Vivemos Olimpíadas políticas. Uma mulher preta ganhando o primeiro ouro, uma mulher trans participando da abertura dos jogos, atletas lésbicas sendo pedidas em casamento nos bastidores, e o ódio da direita brasileira tomando forma, mais uma vez, diante de nossos olhos.
A nadadora Joanna Maranhão, conhecida por posicionar-se politicamente, não foi alvo de “enxurrada de críticas”, como tem anunciado uma mídia eufemista. Ela foi vítima da cultura do ódio.
“Tribufu derrotada”, “você não representa o Brasil, representa o PT”, “você e as feministas se merecem”, “mereceu ser estuprada” e “espero que se afogue na piscina” são só exemplos representativos dos comentários coletados na página da nadadora no Facebook.
Nada diferente do “vagabunda petista” que a própria Joanna ouviu numa ciclovia quando reclamou de um carro estacionado em local proibido, nada diferente do “você é puta” dirigido a Sabatella recentemente, nada diferente do “você é um merda” dito a Chico no Leblon, dos comentários odiosos nas páginas de Jean Wyllys, Duvivier e do próprio DCM e envolvidos.
Eis o mais óbvio do ódio à esquerda: lutar por igualdade, democracia e respeito à diversidade é o mesmo que ser petista (se você é uma mulher, é o mesmo que ser uma vagabunda).
Mas não é de hoje que a cultura do ódio tem ultrapassado fronteiras políticas.
É preciso muita insensibilidade – perceba que não estamos falando de posicionamento político, estamos falando de humanidade – para dizer a uma vítima de estupro como Joanna Maranhão, que ainda lida como pode com o trauma, que ela merecia ser estuprada novamente ou, quem sabe, morrer afogada enquanto treina.
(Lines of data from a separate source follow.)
Lemma conn_by_bind {A B} P (m : M (conn * Shared) GraphError A) (f : A → M (conn * Shared) GraphError B) :
  conn_by (λ _ _, False) m → (∀ a, conn_by P (f a)) → conn_by P (m ≫= f).
Proof.
  intros Hm Hf s s' r. unfold mbind, M_bind. destruct (m s) as [s1 [a|e|]] eqn:E.
  - intros E'. destruct (Hm _ _ _ E) as [<- |[]]. by eapply Hf.
  - intros [= <- <-]. destruct (Hm _ _ _ E) as [|[]]. by left.
  - intros [= <- <-]. destruct (Hm _ _ _ E) as [|[]]. by left.
Qed.
Lemma conn_by_last {A B} P (m : M (conn * Shared) GraphError A) (f : A → M (conn * Shared) GraphError B) :
  conn_by P m → (∀ a, conn_by (λ _ _, False) (f a)) → conn_by P (m ≫= f).
Proof.
  intros Hm Hf s s' r. unfold mbind, M_bind. destruct (m s) as [s1 [a|e|]] eqn:E.
  - intros E'. destruct (Hf _ _ _ _ E') as [-> |[]]. by eapply Hm.
  - intros [= <- <-]. by eapply Hm.
  - intros [= <- <-]. by eapply Hm.
Qed.
Lemma conn_by_lift {A} P (r : Res A) : conn_by P (lift r).
Proof. intros s s' r' [= <- _]. by left. Qed.
Lemma conn_by_reads {A} P (f : conn * Shared → Res A) : conn_by P (reads f).
Proof. intros s s' r' [= <- _]. by left. Qed.
Lemma conn_by_throw {A} P e : conn_by P (throw e : M (conn * Shared) GraphError A).
Proof. intros s s' r' [= <- _]. by left. Qed.
Lemma conn_by_ret {A} P (a : A) : conn_by P (mret a : M (conn * Shared) GraphError A).
Proof. intros s s' r' [= <- _]. by left. Qed.
Lemma conn_by_shared {A} P (m : M Shared GraphError A) : conn_by P (on_shared m).
Proof. intros s s' r'. unfold on_shared. destruct (m s.2). intros [= <- _]. by left. Qed.
Lemma conn_by_plan P cypher stmt ctx params b : conn_by P (plan_statement F cypher stmt ctx params b).
Proof.
  intros s s' r. unfold plan_statement. destruct (b && is_plan_cacheable stmt);
    [apply conn_by_shared|apply conn_by_lift].
Qed.

(** A query changes the database by running one plan, in a read transaction one
    without write operators. *)
Lemma execute_cypher_conn cypher params ctx caches :
  conn_by (λ c c', ∃ plan r, (require_read_only ctx = true → is_read_only plan = true)
                     ∧ execute_with_ctx F ctx params plan c = (c', r))
    (execute_cypher F cypher params ctx caches).
Proof.
  unfold execute_cypher. apply conn_by_bind; [destruct (use_parse caches); [apply conn_by_shared|apply conn_by_lift]|].
  intros stmt. apply conn_by_bind; [apply conn_by_lift|intros _].
  apply conn_by_bind; [apply conn_by_plan|intros plan].
  destruct (is_explain stmt); [apply conn_by_reads|].
  destruct (require_read_only ctx && negb (is_read_only plan)) eqn:Hro; [apply conn_by_throw|].
  apply conn_by_last; [|intros a; destruct (Ir.is_ddl plan && use_epoch caches); [apply conn_by_shared|apply conn_by_ret]].
  intros s s' r. unfold on_conn. destruct (execute_with_ctx F ctx params plan s.1) as [c' r'] eqn:E.
  intros [= <- _]. right. exists plan, r'. split; [|done]. intros Hr. rewrite Hr in Hro.
  by destruct (is_read_only plan).
Qed.
End Engine.

(** * Queries and the caches around them: main theorems

    Parameters are checked before planning, plans are cached when their bounds are
    constant, plans are checked for depth and writes, and the caches are bounded. *)

(** C35: the parameter check accepts a statement exactly when every parameter that
    occurs in it has a value, and otherwise names one that occurs and has none; it
    always returns.  Parameters in a pattern that is used as a predicate are not
    checked. *)
Theorem validate_params_exact (params : gmap string value) (s : Statement) (p : Pattern Expr) :
  ((validate_params params s = Ok () ∧ ∀ n, stmt_mentions n s → is_Some (params !! n))
   ∨ ∃ n, stmt_mentions n s ∧ params !! n = None ∧ validate_params params s = Err (missing_parameter n))
  ∧ validate_expr params (synthetic (PatternPredicate p)) = Ok ().
Proof. split; [apply (proj2 (validate_checked params))|done]. Qed.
Mesmo que “petistas” – traduza-se: gente que luta por um país melhor e não compactua com posicionamentos sexistas e homofóbicos – sejam a coisa mais terrível do mundo para uma direita ensandecida, nada justifica tanto ódio. Nem um posicionamento político equivocado justifica o prazer mórbido de escarafunchar a ferida de outro ser humano, de agredi-lo das maneiras mais cruéis possíveis.
Joanna anunciou que processará os haters e utilizará o dinheiro das indenizações para potencializar as Ações da ONG Infância Livre, com a qual colabora: “O ódio de vocês será revertido para uma boa causa: combate à pedofilia”.
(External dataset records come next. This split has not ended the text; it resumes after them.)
(* ===== verification/Ints.v ===== *)
(** * Signed machine integers, decimal text, and slices of text

    Shared by the files that model src/src/temporal.rs and the evaluator: the
    signed and the 32-bit integer types with their wrap-around, parsing and
    zero-padded printing of decimals, and the slicing of a [&str]. *)
From S2P Require Export Fts.
#[local] Open Scope Z_scope.

(** ** Widths

    An [i32], [i64] or [u32] is a [Z] in its range; [as] casts and the
    arithmetic of a release build reduce into that range. *)
Definition u32_max : Z := 4294967295.
Definition i32_min : Z := -2147483648.
Definition i32_max : Z := 2147483647.
Definition i64_min : Z := -9223372036854775808.
Definition i64_max : Z := 9223372036854775807.

Definition as_u32 (n : Z) : Z := n `mod` 4294967296.
Definition as_i32 (n : Z) : Z := (n + 2147483648) `mod` 4294967296 - 2147483648.
Definition as_i64 (n : Z) : Z :=
  (n + 9223372036854775808) `mod` 18446744073709551616 - 9223372036854775808.

Definition in_u32 (n : Z) : Prop := 0 ≤ n ≤ u32_max.
Definition in_i32 (n : Z) : Prop := i32_min ≤ n ≤ i32_max.
Definition in_i64 (n : Z) : Prop := i64_min ≤ n ≤ i64_max.

Lemma as_u32_small n : in_u32 n → as_u32 n = n.
Proof. unfold in_u32, u32_max, as_u32. intros. apply Z.mod_small. lia. Qed.
Lemma as_i32_small n : in_i32 n → as_i32 n = n.
Proof.
  unfold in_i32, i32_min, i32_max, as_i32. intros. rewrite Z.mod_small; lia.
Qed.
Lemma as_i64_small n : in_i64 n → as_i64 n = n.
Proof.
  unfold in_i64, i64_min, i64_max, as_i64. intros. rewrite Z.mod_small; lia.
Qed.
Lemma as_u32_in n : in_u32 (as_u32 n).
Proof. unfold in_u32, u32_max, as_u32. pose proof (Z.mod_pos_bound n 4294967296). lia. Qed.
Lemma as_i64_in n : in_i64 (as_i64 n).
Proof.
  unfold in_i64, i64_min, i64_max, as_i64.
  pose proof (Z.mod_pos_bound (n + 9223372036854775808) 18446744073709551616). lia.
Qed.

(** Reduction inside a sum or product does not matter. *)
Lemma as_i64_add_l a b : as_i64 (as_i64 a + b) = as_i64 (a + b).
Proof.
  unfold as_i64. f_equal.
  replace ((a + 9223372036854775808) `mod` 18446744073709551616 - 9223372036854775808 + b
           + 9223372036854775808)
    with ((a + 9223372036854775808) `mod` 18446744073709551616 + b) by lia.
  rewrite Z.add_mod_idemp_l by lia. f_equal. lia.
Qed.

(** Unfolds the ranges for [lia]. *)
Ltac widths :=
  unfold in_u32, in_i32, in_i64, u32_max, i32_min, i32_max, i64_min, i64_max in *.

(** ** Decimal digits *)
Definition digit (n : Z) : byte := n2b (Z.to_N (48 + n)).
Definition digit_val (b : byte) : Z := Z.of_N (b2n b) - 48.
Definition is_digit (b : byte) : bool := byte_in 48 57 b.

Lemma digit_val_digit n : 0 ≤ n < 10 → digit_val (digit n) = n.
Proof.
  intros. unfold digit_val, digit. rewrite b2n_n2b, N.mod_small by lia. lia.
Qed.
Lemma is_digit_digit n : 0 ≤ n < 10 → is_digit (digit n) = true.
Proof.
  intros. unfold is_digit, byte_in, digit. rewrite b2n_n2b, N.mod_small by lia.
  apply andb_true_intro. split; apply N.leb_le; lia.
Qed.
Lemma digit_val_range b : is_digit b = true → 0 ≤ digit_val b < 10.
Proof.
  unfold is_digit, byte_in, digit_val. intros [H1 H2]%andb_true_iff.
  apply N.leb_le in H1, H2. lia.
Qed.

(** The decimal digits of a non-negative number: a number below [2^k] has at
    most [k] of them, so its bit length is fuel enough. *)
Fixpoint dec_digits (fuel : nat) (n : Z) : bytes :=
  match fuel with
  | O => []
  | S fuel' => if n <? 10 then [digit n] else dec_digits fuel' (n / 10) ++ [digit (n `mod` 10)]
  end.
Definition dec (n : Z) : bytes := dec_digits (S (Z.to_nat (Z.log2 n))) n.

(** [{}] of a signed integer. *)
Definition dec_signed (n : Z) : bytes := if n <? 0 then "-"%byte :: dec (- n) else dec n.

(** [{:0w}] of an unsigned integer, and of a signed one (the sign counts). *)
Definition pad (w : nat) (l : bytes) : bytes := replicate (w - length l) "0"%byte ++ l.
Definition fmt_0 (w : nat) (n : Z) : bytes := pad w (dec n).
Definition fmt_0s (w : nat) (n : Z) : bytes :=
  if n <? 0 then "-"%byte :: pad (w - 1) (dec (- n)) else pad w (dec n).

(** ** Parsing: [str::parse] at an integer type *)
Inductive ParseIntError := PEmpty | PInvalidDigit | PPosOverflow | PNegOverflow.

Definition parse_int_error_display (e : ParseIntError) : string :=
  match e with
  | PEmpty => "cannot parse integer from empty string"
  | PInvalidDigit => "invalid digit found in string"
  | PPosOverflow => "number too large to fit in target type"
  | PNegOverflow => "number too small to fit in target type"
  end.

(** One digit at a time; the running value must stay in the range. *)
Fixpoint parse_digits (lo hi : Z) (neg : bool) (acc : Z) (l : bytes) : result ParseIntError Z :=
  match l with
  | [] => Ok acc
  | b :: l' =>
      if is_digit b then
        let acc' := if neg then acc * 10 - digit_val b else acc * 10 + digit_val b in
        if (acc' <? lo) then Err PNegOverflow
        else if (hi <? acc') then Err PPosOverflow
        else parse_digits lo hi neg acc' l'
      else Err PInvalidDigit
  end.

(** An optional sign, [-] only at the signed types, then at least one digit. *)
Definition parse_int (signed : bool) (lo hi : Z) (l : bytes) : result ParseIntError Z :=
  match l with
  | [] => Err PEmpty
  | b :: l' =>
      if decide (b = "+"%byte) then
        match l' with [] => Err PInvalidDigit | _ => parse_digits lo hi false 0 l' end
      else if signed && bool_decide (b = "-"%byte) then
        match l' with [] => Err PInvalidDigit | _ => parse_digits lo hi true 0 l' end
      else parse_digits lo hi false 0 l
  end.

Definition parse_i32 : bytes → result ParseIntError Z := parse_int true i32_min i32_max.
Definition parse_i64 : bytes → result ParseIntError Z := parse_int true i64_min i64_max.
Definition parse_u32 : bytes → result ParseIntError Z := parse_int false 0 u32_max.

(** ** Slices of a [&str]

    [&s[i..j]] panics out of range and inside a character. *)
Definition char_boundary (l : bytes) (n : nat) : bool :=
  match l !! n with
  | Some b => negb (utf8_cont b)
  | None => bool_decide (n = length l)
  end.
Definition slice {E} (l : bytes) (i j : nat) : result E bytes :=
  if bool_decide (i ≤ j)%nat && char_boundary l i && char_boundary l j
  then Ok (take (j - i) (drop i l)) else Panic.
Definition slice_from {E} (l : bytes) (i : nat) : result E bytes := slice l i (length l).

(** [String::truncate]. *)
Definition truncate {E} (l : bytes) (n : nat) : result E bytes :=
  if decide (length l ≤ n)%nat then Ok l
  else if char_boundary l n then Ok (take n l) else Panic.

(** [s.trim_end_matches(c)] and [s.replace(c, "")]. *)
Definition trim_end_byte (c : byte) (l : bytes) : bytes := trim_end_of [[c]] l.
Definition remove_byte (c : byte) (l : bytes) : bytes := filter (λ b, b ≠ c) l.

(** ** Reading back what was printed *)
Definition digits_val (acc : Z) (l : bytes) : Z := foldl (λ a b, a * 10 + digit_val b) acc l.
Definition all_digits (l : bytes) : Prop := Forall (λ b, is_digit b = true) l.

Lemma digits_val_app acc l k : digits_val acc (l ++ k) = digits_val (digits_val acc l) k.
Proof. apply foldl_app. Qed.

Lemma dec_digits_spec f n :
  0 ≤ n < 10 ^ Z.of_nat f → (f ≠ 0)%nat →
  all_digits (dec_digits f n) ∧ digits_val 0 (dec_digits f n) = n.
Proof.
  revert n. induction f as [|f IH]; intros n Hn Hf; [done|]. simpl.
  destruct (Z.ltb_spec n 10) as [L|L].
  - split; [apply Forall_singleton, is_digit_digit; lia|].
    cbn. rewrite digit_val_digit; lia.
  - rewrite Nat2Z.inj_succ, Z.pow_succ_r in Hn by lia.
    assert (f ≠ 0%nat) as Hf' by (intros ->; simpl in Hn; lia).
    pose proof (Z.mod_pos_bound n 10 ltac:(lia)).
    destruct (IH (n / 10)) as [H1 H2]; [|done|].
    { split; [apply Z.div_pos; lia|]. apply Z.div_lt_upper_bound; lia. }
    split; [apply Forall_app; split; [done|apply Forall_singleton, is_digit_digit; lia]|].
    rewrite digits_val_app, H2. cbn. rewrite digit_val_digit by lia.
    pose proof (Z.div_mod n 10). lia.
Qed.

Lemma dec_digits_length f n k :
  0 ≤ n < 10 ^ Z.of_nat k → (k ≠ 0)%nat → (length (dec_digits f n) ≤ k)%nat.
Proof.
  revert n k. induction f as [|f IH]; intros n k Hn Hk; simpl; [lia|].
  destruct (Z.ltb_spec n 10) as [L|L]; [simpl; lia|].
  destruct k as [|[|k]]; [done|simpl in Hn; lia|].
  rewrite length_app. simpl.
  rewrite Nat2Z.inj_succ, Z.pow_succ_r in Hn by lia.
  assert (length (dec_digits f (n / 10)) ≤ S k)%nat; [|lia].
  apply IH; [|done]. split; [apply Z.div_pos; lia|]. apply Z.div_lt_upper_bound; lia.
Qed.

Lemma log2_fuel n : 0 ≤ n → n < 10 ^ Z.of_nat (S (Z.to_nat (Z.log2 n))).
Proof.
  intros Hn. rewrite Nat2Z.inj_succ, Z2Nat.id by apply Z.log2_nonneg.
  destruct (decide (n = 0)) as [->|]; [done|].
  destruct (Z.log2_spec n) as [_ H]; [lia|].
  eapply Z.lt_le_trans; [exact H|]. apply Z.pow_le_mono_l. lia.
Qed.

Lemma dec_spec n : 0 ≤ n → all_digits (dec n) ∧ digits_val 0 (dec n) = n.
Proof. intros. apply dec_digits_spec; [|done]. split; [done|by apply log2_fuel]. Qed.
Lemma dec_length n k : 0 ≤ n < 10 ^ Z.of_nat k → (k ≠ 0)%nat → (length (dec n) ≤ k)%nat.
Proof. apply dec_digits_length. Qed.
Lemma dec_nonempty n : dec n ≠ [].
Proof. unfold dec. simpl. destruct (n <? 10); [done|]. by intros []%app_nil. Qed.

Lemma all_digits_zeros k l : all_digits l → all_digits (replicate k "0"%byte ++ l).
Proof. intros. apply Forall_app. split; [|done]. by apply Forall_replicate. Qed.
Lemma digits_val_zeros k l : digits_val 0 (replicate k "0"%byte ++ l) = digits_val 0 l.
Proof. induction k as [|k IH]; [done|]. cbn. exact IH. Qed.

Lemma fmt_0_spec w n :
  0 ≤ n → all_digits (fmt_0 w n) ∧ digits_val 0 (fmt_0 w n) = n ∧ fmt_0 w n ≠ [].
Proof.
  intros Hn. destruct (dec_spec n Hn) as [H1 H2]. unfold fmt_0, pad.
  split; [by apply all_digits_zeros|]. split; [by rewrite digits_val_zeros|].
  intros [_ E]%app_nil. by apply dec_nonempty in E.
Qed.
Lemma fmt_0_length w n : 0 ≤ n < 10 ^ Z.of_nat w → (w ≠ 0)%nat → length (fmt_0 w n) = w.
Proof.
  intros Hn Hw. unfold fmt_0, pad. rewrite length_app, length_replicate.
  pose proof (dec_length n w Hn Hw). lia.
Qed.
Lemma fmt_0s_nonneg w n : 0 ≤ n → fmt_0s w n = fmt_0 w n.
Proof. intros. unfold fmt_0s. by destruct (Z.ltb_spec n 0); [lia|]. Qed.

Lemma digits_val_ge acc l : all_digits l → 0 ≤ acc → acc ≤ digits_val acc l.
Proof.
  intros Hl. revert acc. induction Hl as [|b l Hb _ IH]; intros acc Ha; [done|].
  apply digit_val_range in Hb. cbn.
  specialize (IH (acc * 10 + digit_val b) ltac:(lia)). unfold digits_val in IH. lia.
Qed.

Lemma digits_val_lt l acc k :
  all_digits l → (length l ≤ k)%nat → 0 ≤ acc →
  digits_val acc l < (acc + 1) * 10 ^ Z.of_nat k.
Proof.
  revert acc k. induction l as [|b l IH]; intros acc k Hl Hk Ha.
  - cbn. pose proof (Z.pow_pos_nonneg 10 (Z.of_nat k) ltac:(lia) ltac:(lia)). nia.
  - destruct k as [|k]; [simpl in Hk; lia|]. inversion Hl as [|? ? Hb Hl']; subst.
    apply digit_val_range in Hb. simpl in Hk.
    specialize (IH (acc * 10 + digit_val b) k Hl' ltac:(lia) ltac:(lia)).
    change (digits_val acc (b :: l)) with (digits_val (acc * 10 + digit_val b) l).
    rewrite Nat2Z.inj_succ, Z.pow_succ_r by lia.
    pose proof (Z.pow_pos_nonneg 10 (Z.of_nat k) ltac:(lia) ltac:(lia)). nia.
Qed.

Lemma parse_digits_ok lo hi acc l :
  all_digits l → lo ≤ 0 → 0 ≤ acc → digits_val acc l ≤ hi →
  parse_digits lo hi false acc l = Ok (digits_val acc l).
Proof.
  intros Hl Hlo. revert acc. induction Hl as [|b l Hb Hl IH]; intros acc Ha Hv; [done|].
  simpl. rewrite Hb. pose proof (digit_val_range b Hb). cbn in Hv.
  pose proof (digits_val_ge (acc * 10 + digit_val b) l Hl ltac:(lia)) as G.
  unfold digits_val in G.
  destruct (Z.ltb_spec (acc * 10 + digit_val b) lo); [lia|].
  destruct (Z.ltb_spec hi (acc * 10 + digit_val b)); [lia|].
  by rewrite IH by (done || lia).
Qed.

Lemma is_digit_sign b : is_digit b = true → b ≠ "+"%byte ∧ b ≠ "-"%byte.
Proof. intros Hb. split; intros ->; done. Qed.

Lemma parse_int_digits s lo hi l :
  all_digits l → l ≠ [] → lo ≤ 0 → digits_val 0 l ≤ hi →
  parse_int s lo hi l = Ok (digits_val 0 l).
Proof.
  intros Hl Hne Hlo Hv. unfold parse_int. destruct l as [|b l]; [done|].
  inversion Hl as [|? ? Hb ?]; subst. destruct (is_digit_sign b Hb).
  rewrite decide_False by done. rewrite bool_decide_eq_false_2 by done.
  rewrite andb_false_r. by apply parse_digits_ok.
Qed.

(** The round trip of a padded number, at every integer type that holds it. *)
Lemma parse_fmt_0 s lo hi w n :
  lo ≤ 0 → 0 ≤ n ≤ hi → parse_int s lo hi (fmt_0 w n) = Ok n.
Proof.
  intros Hlo Hn. destruct (fmt_0_spec w n) as (H1 & H2 & H3); [lia|].
  rewrite parse_int_digits by (rewrite ?H2; done || lia). by rewrite H2.
Qed.

Lemma digits_no b l : all_digits l → is_digit b = false → b ∉ l.
Proof.
  intros Hl Hb Hin. unfold all_digits in Hl. rewrite Forall_forall in Hl.
  specialize (Hl b Hin). congruence.
Qed.
Lemma fmt_0_no b w n : 0 ≤ n → is_digit b = false → b ∉ fmt_0 w n.
Proof. intros Hn. apply digits_no. by apply fmt_0_spec. Qed.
Depois desta resposta serena e altiva, os haters foram escarafunchar o Twitter de Joanna, numa ridícula tentativa de justificar os ataques de ódio à nadadora. Encontraram um tweet de cinco anos atrás em que ela dizia que uma mulher trans jamais seria mulher.
Contemplemos a prova mais esdrúxula do mau-caratismo: tentar colocar a vítima de um linchamento virtual no lugar de culpada ou, no mínimo, merecedora dos ataques, como se qualquer coisa no mundo pudesse justificar que se deseje a morte ou a desgraça de alguém.
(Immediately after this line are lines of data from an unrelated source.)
Definition eval_duration_div (left right : value) : option (Res value) :=
  match left, right with
  | Value.Duration d, Value.I64 n =>
      if n =? 0 then Some (Ok Value.Null) else
      Some (Ok (Value.Duration
        (total_nanos_to_duration (Z.quot (duration_to_total_nanos d) n))))
  | Value.Duration d, Value.F64 n =>
      if is_zero (f64_of_bits n) then Some (Ok Value.Null) else
      Some (Ok (Value.Duration (duration_div_f64 d (f64_of_bits n))))
  | _, _ => None
  end.

(** ** Accessors *)
Definition quarter_start (d : NaiveDate) : Z := (month d - 1) / 3 * 3 + 1.

Definition date_accessor (d : NaiveDate) (prop : string) : Res (option value) :=
  let int n : Res (option value) := Ok (Some (Value.I64 n)) in
  if one_of prop ["year"] then int (year d)
  else if one_of prop ["month"] then int (month d)
  else if one_of prop ["day"] then int (day d)
  else if one_of prop ["ordinalDay"] then int (ordinal d)
  else if one_of prop ["weekYear"] then int (iso_year d)
  else if one_of prop ["week"] then int (iso_week d)
  else if one_of prop ["dayOfWeek"; "weekDay"] then int (num_days_from_monday (weekday d) + 1)
  else if one_of prop ["quarter"] then int ((month d - 1) / 3 + 1)
  else if one_of prop ["dayOfQuarter"] then
    q_start ← unwrap (from_ymd_opt (year d) (quarter_start d) 1);
    int (num_days_since d q_start + 1)
  else Ok None.

Definition time_accessor (t : NaiveTime) (prop : string) : option value :=
  let sub := nanosecond t `mod` 1000000000 in
  let int n := Some (Value.I64 n) in
  if one_of prop ["hour"] then int (hour t)
  else if one_of prop ["minute"] then int (minute t)
  else if one_of prop ["second"] then int (second t)
  else if one_of prop ["nanosecond"] then int sub
  else if one_of prop ["microsecond"] then int (sub / 1000)
  else if one_of prop ["millisecond"] then int (sub / 1000000)
  else None.

Definition offset_accessor (off : FixedOffset) (prop : string) : option value :=
  if one_of prop ["offset"; "timezone"]
  then Some (Value.String (bytes_str (fmt_offset_public off)))
  else if one_of prop ["offsetMinutes"] then Some (Value.I64 (Z.quot (local_minus_utc off) 60))
  else if one_of prop ["offsetSeconds"] then Some (Value.I64 (local_minus_utc off))
  else None.

Definition duration_accessor (d : CypherDuration) (prop : string) : option value :=
  let int n := Some (Value.I64 n) in
  if one_of prop ["years"] then int (Z.quot (months d) 12)
  else if one_of prop ["quarters"] then int (Z.quot (months d) 3)
  else if one_of prop ["months"] then int (months d)
  else if one_of prop ["weeks"] then int (Z.quot (days d) 7)
  else if one_of prop ["days"] then int (days d)
  else if one_of prop ["hours"] then int (Z.quot (seconds d) 3600)
  else if one_of prop ["minutes"] then int (Z.quot (seconds d) 60)
  else if one_of prop ["seconds"] then int (seconds d)
  else if one_of prop ["nanoseconds"] then int (as_i64 (seconds d * 1000000000 + nanos d))
  else if one_of prop ["milliseconds"]
  then int (as_i64 (seconds d * 1000 + Z.quot (nanos d) 1000000))
  else if one_of prop ["microseconds"]
  then int (as_i64 (seconds d * 1000000 + Z.quot (nanos d) 1000))
  else if one_of prop ["quartersOfYear"] then int (Z.quot (Z.rem (months d) 12) 3)
  else if one_of prop ["monthsOfQuarter"] then int (Z.rem (months d) 3)
  else if one_of prop ["monthsOfYear"] then int (Z.rem (months d) 12)
  else if one_of prop ["daysOfWeek"] then int (Z.rem (days d) 7)
  else if one_of prop ["minutesOfHour"] then int (Z.rem (Z.quot (seconds d) 60) 60)
  else if one_of prop ["secondsOfMinute"] then int (Z.rem (seconds d) 60)
  else if one_of prop ["millisecondsOfSecond"] then int (Z.quot (nanos d) 1000000)
  else if one_of prop ["microsecondsOfSecond"] then int (Z.quot (nanos d) 1000)
  else if one_of prop ["nanosecondsOfSecond"] then int (nanos d)
  else None.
Ela errou, é verdade, como já erramos todos nós – nós que lutamos pela democracia e pela cultura, nós que não acreditamos em meritocracia, nós que ocupamos e resistimos, nós que não alimentamos o ódio (vagabundas e vagabundos petistas, segundo a direita), mas que, em algum momento de nossas vidas, fomos ignorantes ou insensíveis a essas causas.
Isso é o que chamamos de desconstrução: usar a empatia para perceber que discursos preconceituosos ferem o outro e, a partir desta constatação, rever os próprios conceitos, coisa que a direita brasileira se recusa a fazer. Eis, portanto, a diferença entre os corações cheios de ódio e os justos por natureza.
Joanna provou diversas vezes que já não é a mesma mulher de cinco anos atrás. Posicionar-se politicamente mesmo sabendo que isso poderia prejudicá-la e torná-la um alvo fácil da direita predadora é a maior prova de todas. Ela nem mesmo precisava se desculpar pelos equívocos do passado. A mulher que ela se tornou a redime.